I get so many folks contacting me asking what do I recommend when storing massive amounts of files in SharePoint. Using SP as a document management tool. As a developer I recommend creating an application that will do this for them. However I know the answer is “We have to use SharePoint” and that’s very true because of all of the built in features.
For this reason, I would like to recommend this approach to everyone:
- Have a staging document library that implements all the possible content types.
- Create many sites with its own content database, design this structure with the idea in mind that you will want to evenly split up your files
- Create a workflow that moves those files from a staging document library to one of the document libraries in another content database
- Design a new search screen and configure search to enable searching these libraries with the different content types as a drop down. To do this, you may need to modify the XSLT
- Create several front end application servers (web apps) that will do nothing but crawl the site, leaving the other front end(s) usable and ready for user interaction.

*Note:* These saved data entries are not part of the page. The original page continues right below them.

Lemma C5_witness :
  true = true /\ 0 < 2 /\
  (forall k, toy_shuffle k toy_train <> []) /\
  exists sts : nat -> run_state float,
    sts 0 = initial_state toy_w0 None /\
    training_loop (np := toy_numpy) true toy_forward toy_loss toy_step toy_scheduler toy_shuffle 2
      toy_train toy_dev 3 (initial_state toy_w0 None) = Ok (sts 3).
Proof.
  split; [reflexivity |]. split; [lia |].
  split; [exact toy_shuffle_nonempty |].
  destruct (C5_checkpoint_selection (np := toy_numpy) true toy_forward toy_loss
              toy_step toy_scheduler toy_shuffle 2 toy_train toy_dev 3 toy_w0 None
              eq_refl ltac:(lia) toy_shuffle_nonempty)
    as (sts & H0 & Hrun & _).
  exists sts. split; [exact H0 | exact Hrun].
Defined.

(** ** Normalisation in SigDataset *)

Lemma flat_ext {A} (v w : array2 A) :
  nrow v = nrow w -> ncol v = ncol w ->
  (forall n t, item2 v n t = item2 w n t) -> flat v = flat w.
Proof.
  intros Hr Hc Hi. unfold flat. rewrite Hr, Hc.
  induction (seq 0 (nrow w)) as [| n ns IH]; cbn; [reflexivity |].
  rewrite IH. f_equal. apply map_ext. intros t. apply Hi.
Qed.

Section DatasetFacts.
Context {np : Numpy}.

Lemma statistics_ext (v w : array2 float) :
  nrow v = nrow w -> ncol v = ncol w ->
  (forall n t, item2 v n t = item2 w n t) ->
  nanmean v = nanmean w /\ nanstd v = nanstd w.
Proof.
  intros Hr Hc Hi. unfold nanstd, nanmean.
  rewrite (flat_ext v w Hr Hc Hi), Hr, Hc. split; reflexivity.
Qed.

Now, determine the size requirements for your content DB for now, and the length of your retention schedule in years but no more than 7 years. Add up the length of all of your files, and ensure that you multiply that number by 10 if you have versioning turned on.
Because SharePoint 2010’s recommend content database size should be < 200 GB you might want to consider remote storage by using SQL’s FILESTREAM provider. You will have to get it working and it’s a small chore. Please reference this link to get started: http://technet.microsoft.com/en-us/library/ee748631.aspx
Build an application that will COPY (not move) your files from the old system to the new system. Make sure you throttle the files. Also make sure that you keep a detailed log about every file you COPY over.
It is also a great idea to keep the old system in place and for the life of the retention just in case you find any immediate issues in the future. Maybe create a new DNS name for the legacy file server, but move the DNS to the new system if needed.
That’s my two cents.
If When I do something like this, I will blog about it!